### Data excerpts
Definition unmarshal (text : string) : result Buildpack :=
  match lookup text lines with
  | Some bp => Ok bp
  | None => Err (external_error "invalid character looking for beginning of value")
  end.

(** [cut c s]: [s] around the first [c] in it. *)
Fixpoint cut (c : ascii) (s : string) : option (string * string) :=
  match s with
  | "" => None
  | String d s' =>
      if (d =? c)%char then Some ("", s')
      else match cut c s' with
           | Some (a, b) => Some (String d a, b)
           | None => None
           end
  end.

(** Coordinates of the form [namespace/name] or [namespace/name@version]. *)
Definition parseRegistryID (bp : string) : result (string * string * string) :=
  let (id, version) := match cut "@" bp with Some p => p | None => (bp, "") end in
  match cut "/" id with
  | Some (ns, name) => Ok (ns, name, version)
  | None => Err (errors_New ("invalid registry ID: " ++ bp))
  end.

Fixpoint join (elem : list string) : string :=
  match elem with
  | [] => ""
  | e :: elem' =>
      match join elem' with
      | "" => e
      | rest => if e =? "" then rest else e ++ "/" ++ rest
      end
  end.

Fixpoint contains (c : ascii) (s : string) : bool :=
  match s with
  | "" => false
  | String d s' => (d =? c)%char || contains c s'
  end.

(** References are refused when they hold a space; digests are the
    references with an [@]. *)
Definition parseReference (s : string) : option error :=
  if contains " " s then Some (errors_New ("could not parse reference: " ++ s)) else None.

Definition newDigest (s : string) : option error :=
  if contains "@" s then None
  else Some (errors_New "a digest must contain exactly one '@' separator").

#[export] Instance libs : Libs := {|
  filepath_Join := join;
  json_Unmarshal := unmarshal;
  ParseRegistryID := parseRegistryID;
  ggcrname_ParseReference := parseReference;
  ggcrname_NewDigest := newDigest
|}.

Definition registryURL : string := "https://github.com/buildpacks/registry-index".

Definition cache : RegistryCache :=
  {| URL := registryURL; Root := "/home/pack/registry-5fb1" |}.

Definition javaIndex : string := "/home/pack/registry-5fb1/ja/va/example_java".

(** A world where the mirror of [cache] is in place, with [content] as the
    index file of [example/java]. *)
Definition mirrored (content : list string * option error) : FS :=
  {| dirs := [("/home/pack/registry-5fb1", [[registryURL]])];
     files := [(javaIndex, content)];
     net := [(registryURL, [[registryURL]])];
     tmp := ["1"; "2"];
     locked := [] |}.

(** A world where the mirror of [cache] has another origin. *)
Definition foreign : FS :=
  {| dirs := [("/home/pack/registry-5fb1", [["https://example.org/other-index"]])];
     files := [];
     net := [(registryURL, [[registryURL]])];
     tmp := ["1"; "2"];
     locked := [] |}.

(** A world without mirror, where a clone of the registry comes with a
    second remote. *)
Definition forked : FS :=
  {| dirs := [];
     files := [];
     net := [(registryURL, [[registryURL]; ["https://example.org/fork"]])];
     tmp := ["1"; "2"];
     locked := [] |}.

Definition start (w : FS) : State := {| world := w; trace := [] |}.

End Sim.

(** Runs on the sample environment. *)
Module Run.

Import Sim.

Definition root : string := Root cache.

(** The three versions of the example, the second one yanked. *)
Definition three : State :=
  start (mirrored (["{java 1.0.0}"; "{java 2.1.0 yanked}"; "{java 1.9.9}"], None)).

(** Two entries whose versions are no semantic versions. *)
Definition named : State := start (mirrored (["{java edge}"; "{java nightly}"], None)).

(** An entry without address. *)
Definition unaddressed : State := start (mirrored (["{java 0.1.0 no address}"], None)).

(** An index file without lines, and one with a line that is no JSON. *)
Definition blank : State := start (mirrored ([], None)).
Definition broken : State := start (mirrored (["{java 1.0.0}"; "oops"], None)).

End Run.

(* ================================================================= *)
(** ** The constructors of a cache *)

(** [hex.EncodeToString] of the SHA-256 sum of a string
    ([crypto/sha256], [encoding/hex]). *)
Class Digest : Type := {
  sha256_hex : string -> string
}.

Definition defaultRegistryURL : string := "https://github.com/buildpacks/registry-index".

Definition defaultRegistryDir : string := "registry".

### Work request
Return the entries exactly through the "references with an [@]. *)" line.

### Result of this exercise
Definition unmarshal (text : string) : result Buildpack :=
  match lookup text lines with
  | Some bp => Ok bp
  | None => Err (external_error "invalid character looking for beginning of value")
  end.

(** [cut c s]: [s] around the first [c] in it. *)
Fixpoint cut (c : ascii) (s : string) : option (string * string) :=
  match s with
  | "" => None
  | String d s' =>
      if (d =? c)%char then Some ("", s')
      else match cut c s' with
           | Some (a, b) => Some (String d a, b)
           | None => None
           end
  end.

(** Coordinates of the form [namespace/name] or [namespace/name@version]. *)
Definition parseRegistryID (bp : string) : result (string * string * string) :=
  let (id, version) := match cut "@" bp with Some p => p | None => (bp, "") end in
  match cut "/" id with
  | Some (ns, name) => Ok (ns, name, version)
  | None => Err (errors_New ("invalid registry ID: " ++ bp))
  end.

Fixpoint join (elem : list string) : string :=
  match elem with
  | [] => ""
  | e :: elem' =>
      match join elem' with
      | "" => e
      | rest => if e =? "" then rest else e ++ "/" ++ rest
      end
  end.

Fixpoint contains (c : ascii) (s : string) : bool :=
  match s with
  | "" => false
  | String d s' => (d =? c)%char || contains c s'
  end.

(** References are refused when they hold a space; digests are the
    references with an [@]. *)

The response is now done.